The law firm's decision not to invite the Plan into the settlement discussions does not bear on the equities. O'Brien & Wolf's failure to invite the Plan to participate in the settlement discussions between Schurhammer and the snowmobiling tortfeasors could not have prejudiced the Plan's interest in its reimbursement. Even without the Plan's participation in the settlement discussion, Schurhammer's less-than-full recovery of $800,000 was large enough to allow him to fully reimburse the Plan the $152,739 it had paid to cover his healthcare costs. We do not see how the Plan could have fared any better by directly participating in discussions, even if its participation resulted in Schurhammer receiving full recovery of all his claimed damages. In that scenario, the Plan would have received the same, full reimbursement, and it would still have faced O'Brien & Wolf's asserted right to a share of the reimbursement as attorney fees under its contract-implied-in-law theory.
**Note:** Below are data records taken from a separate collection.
Lemma uvmcopy_spec sz :
  0 <= sz < 2 ^ 63 -> PGROUNDUP sz = 4096 * Z.of_nat (length D0) ->
  wp (uvmcopy kend old new sz) (fun r s' =>
    r = 0 /\ (exists D N1 l1, length D = length D0 /\ copy_state s N0 D0 new N l s' D N1 l1) \/
    r = -1 /\ exists N1 l1, copy_failed s new N l s' N1 l1) s.
Proof using kend_ram old_ok new_ok apart.
  intros Hsz HP. pose proof (us_len _ _ _ _ _ _ old_ok) as Hlen0. layout. unfold uvmcopy.
  assert (sz <= 4096 * Z.of_nat (length D0) /\ forall k, (k < length D0)%nat -> 4096 * Z.of_nat k < sz) as [Hup Hlow].
  { destruct (PGROUNDUP_spec sz) as [Hm Hb]; [lia|lia|]. pose proof (aligned_mul _ Hm). split; [lia|]. intros. lia. }
  apply (wp_while _
    (fun a st => exists D N1 l1, a = 4096 * Z.of_nat (length D) /\ (length D <= length D0)%nat /\
       copy_state s N0 D0 new N l st D N1 l1)
    (fun a _ => 4096 * Z.of_nat (length D0) - a)).
  2: { exists [], N, l. split_and!; [done|simpl; lia|]. split_and!; [done|apply ext_refl|done|done]. }
  2: { lia. }
  intros a st (D & N1 & l1 & -> & Hle & Hst). pose proof Hst as (Hus & Hext & Hsame & Htop).
  destruct (Z.ltb_spec (4096 * Z.of_nat (length D)) sz) as [Hlt|Hge].
  2: { apply wp_ret. left. split; [done|]. exists D, N1, l1. split; [|done].
       destruct (decide (length D < length D0)%nat) as [Hl|]; [|lia]. specialize (Hlow _ Hl). lia. }
  assert (length D < length D0)%nat as HltD by lia.
  destruct (lookup_lt_is_Some_2 D0 (length D) HltD) as [q Hq].
  destruct (walk_old st D N1 l1 _ q Hst Hq) as (Hw & Hs0 & Hrd & Huo & Hbo).
  destruct (us_map _ _ _ _ _ _ old_ok _ _ Hq) as [[Hv Hfl] Hpa].
  apply wp_bind. eapply wp_intro; [exact Hw|]. destruct (Z.eqb_spec (slot N0 (4096 * Z.of_nat (length D))) 0); [done|].
  apply wp_bind, wp_load64. rewrite Hrd, Hv, Hpa. cbn [negb]. apply wp_bind.
  eapply wp_mono; [apply (kalloc_spec kend kend_ram st l1), Hus|]. intros p s1. destruct l1 as [|p' l1].
  - intros [-> ->]. cbn [Z.eqb].
    eapply wp_mono; [eapply (copy_fail st D N1 [] st N1 [] Hst); try done; by intros; left|].
    intros r s' [-> Hf]. by right.
  - intros (-> & Hf1 & Hso & _).
    assert (page_ok p') as Hp.
    { destruct (us_vm _ _ _ _ _ _ Hus) as (_ & (_ & _ & Hok) & _). by apply Forall_cons in Hok as [? _]. }
    pose proof (page_ok_pos kend kend_ram p' Hp). destruct (Z.eqb_spec p' 0); [lia|].
    apply wp_bind, wp_update_mem. cbv beta. set (s2 := Kst _ _).
    assert (q ∈ D0) as HqD by (by eapply list_elem_of_lookup_2).
    assert (frame (fun x => x = p') (kmem st) (kmem s1)) as Hfr1.
    { apply frame_same_outside in Hso. eapply frame_mono; [|exact Hso]. by intros x ->%list_elem_of_singleton. }
    assert (frame (fun x => x = p') (kmem s1) (kmem s2)) as Hfr2.
    { intros a Ha. cbn. apply rd8_memmove_out; [done|]. intros Hin. by apply (Ha p'). }
    eapply wp_mono; [eapply (copy_map st D N1 p' l1 q s2 Hst Hq)|].
    + destruct Hf1 as (Hc1 & Hnd1 & Hok1). split; [|done].
      apply (chain_other_page kend p' (kmem s1)); [done|apply Hp| | |done].
      * destruct (us_vm _ _ _ _ _ _ Hus) as (_ & (_ & Hnd & _) & _). by apply NoDup_cons in Hnd as [? _].
      * intros a Ha. apply Hfr2. intros x ->. apply Ha. by left.
    + by eapply frame_trans.
    + intros o Ho. cbn. rewrite rd8_memmove by done. rewrite decide_True by (unfold PGSIZE; lia).
      destruct (us_own _ _ _ _ _ _ Huo) as (_ & Hok & Hd). destruct (Hd q HqD) as [Hql _].
      replace (q + (p' + o - p')) with (q + o) by lia. rewrite <- (Hbo q (q + o) HqD) by (unfold in_page; lia).
      apply (frame_rd8 (fun x => x = p') (kmem st) (kmem s1) q); [done| | | |unfold in_page; lia].
      * intros x ->. apply Hp.
      * by apply (proj1 (Forall_forall _ _) Hok q HqD).
      * intros ->. apply Hql. by left.
    + intros [a'|r] s' Hr; [|right; destruct Hr as [-> ?]; done].
      destruct Hr as (N2 & l2 & -> & Hst'). split; [|layout; lia].
      exists (D ++ [p']), N2, l2. rewrite length_app. cbn [length]. split_and!; [lia|lia|done].
Qed.
End copy.
End fork.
O'Brien & Wolf's decision not to involve the Plan's attorney in settlement negotiations does not weigh on our analysis of the equities.
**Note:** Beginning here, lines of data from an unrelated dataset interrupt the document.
(* ===== verification/VmFree.v ===== *)
(** * Tearing an address space down (kernel/vm.c)

    [freewalk] gives every page of a page table back, provided no leaf is left in it;
    [uvmfree] first gives back the pages of the process.  Nothing is leaked and
    nothing is freed twice. *)

From stdpp Require Import base list gmap strings.
From Stdlib Require Import ZArith Lia.
From S2P Require Import Prelude Mem Str Riscv Kalloc Vm VmInv VmUser VmCopy VmFork.

#[local] Open Scope Z_scope.

Section free.
Context (kend : Z).
Hypothesis kend_ram : KERNBASE <= kend.

Abbreviation page_ok := (page_ok kend).
Abbreviation free_inv := (free_inv kend).
Abbreviation vm_inv := (vm_inv kend).
Abbreviation pt_inv := (pt_inv kend).
Abbreviation uspace := (uspace kend).
Abbreviation nodes := (gmap (list Z) Z).

(** ** Trees of pages *)

(** A page [x] with [h] levels below it and no leaf; [L] are the pages in the order in
    which [freewalk] frees them. *)
Fixpoint ptree (m : mem) (h : nat) (x : Z) (L : list Z) : Prop :=
  match h with
  | O => L = [x] /\ forall i, 0 <= i < 512 -> has (rd64 m (x + 8 * i)) PTE_V = false
  | S h' => exists Ls, length Ls = 512%nat /\ L = concat Ls ++ [x] /\
      forall (i : nat) Li, Ls !! i = Some Li ->
        let e := rd64 m (x + 8 * Z.of_nat i) in
        if has e PTE_V then has e PTE_RWX = false /\ ptree m h' (PTE2PA e) Li else Li = []
  end.

Lemma ptree_frame m m' h x L :
  ptree m h x L -> (forall p a, p ∈ L -> in_page p a -> rd8 m' a = rd8 m a) -> ptree m' h x L.
Proof.
  revert x L. induction h as [|h IH]; intros x L; cbn [ptree].
  - intros [-> Hx] Hf. split; [done|]. intros i Hi. rewrite <- (Hx i Hi). f_equal. apply rd_ext. intros a Ha.
    apply (Hf x); [by left|unfold in_page; lia].
  - intros (Ls & Hl & -> & HL) Hf. exists Ls. split_and!; [done|done|]. intros i Li Hi. specialize (HL i Li Hi). cbv zeta in HL |- *.
    pose proof (lookup_lt_Some _ _ _ Hi) as Hlt.
    assert (rd64 m' (x + 8 * Z.of_nat i) = rd64 m (x + 8 * Z.of_nat i)) as ->.
    { apply rd_ext. intros a Ha. apply (Hf x); [apply elem_of_app; right; by left|unfold in_page; lia]. }
    destruct (has _ PTE_V); [|done]. destruct HL as [? HL]. split; [done|]. apply (IH _ _ HL). intros p a Hp Ha.
    apply (Hf p); [|done]. apply elem_of_app. left. apply list_elem_of_In, in_concat. exists Li. split; apply list_elem_of_In; [|done].
    by eapply list_elem_of_lookup_2.
Qed.

(** Storing into a page that is not free. *)
Lemma free_inv_store s l x i v :
  free_inv s l -> page_ok x -> x ∉ l -> 0 <= i < 512 -> free_inv (Kst (wr64 (kmem s) (x + 8 * i) v) (freelist s)) l.
Proof.
  intros (Hc & Hnd & Hok) Hx Hxl Hi. split; [|done]. apply (chain_other_page kend x (kmem s)); [done|apply Hx|done| |done].
  intros a Ha. apply (frame_wr64 (kmem s) x i v Hi). intros p ->. apply Ha. by left.
Qed.

(** What freeing the pages [L] does. *)
Definition gives_back (L : list Z) (c : M kst unit) (s : kst) (l : list Z) : Prop :=
  wp c (fun _ s' => free_inv s' (reverse L ++ l) /\ frame (fun p => p ∈ L) (kmem s) (kmem s')) s.
Lemma gives_back_wp L c s l : gives_back L c s l -> wp c (fun _ s' => free_inv s' (reverse L ++ l) /\ frame (fun p => p ∈ L) (kmem s) (kmem s')) s.
Proof. done. Qed.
B. The Firm's Decision Not to Seek Prior Approval of Services and Fees

That neither O'Brien & Wolf nor Schurhammer sought the Plan's prior approval for the law firm's services after the Plan warned that it would not pay unapproved attorney fees does, however, bear on our analysis. By failing to respond to the Plan's requirement to obtain prior approval for services, O'Brien & Wolf prevented the Plan from negotiating an agreeable attorney fee. This is significant in a case like this where tortfeasor liability and damages may have been so certain that the Plan could have predicted an early settlement with little need for substantial attorney services. Indeed, in retrospect, O'Brien & Wolf's attorney logged only about 80 hours on the case from retention to settlement, and much of that time was spent researching subrogation. Cf. Waller v. Hormel Foods Corp ., 120 F.3d 138, 142 (8th Cir. 1997) (observing that "a contingent fee award would not be appropriate absent evidence that the Plan would have hired counsel on this basis"). The firm's failure to approach the Plan on Schurhammer's behalf to obtain approval deprived the Plan of the opportunity to negotiate either for a lower contingency fee or for an hourly fee structure consistent with the minimal work the case would likely involve. And so depriving the Plan after the Plan announced that it would not pay fees without an agreement is not consistent with claiming that the Plan acted unfairly by refusing to pay the after-the-fact demand for a one-third cut of the $152,739 reimbursement.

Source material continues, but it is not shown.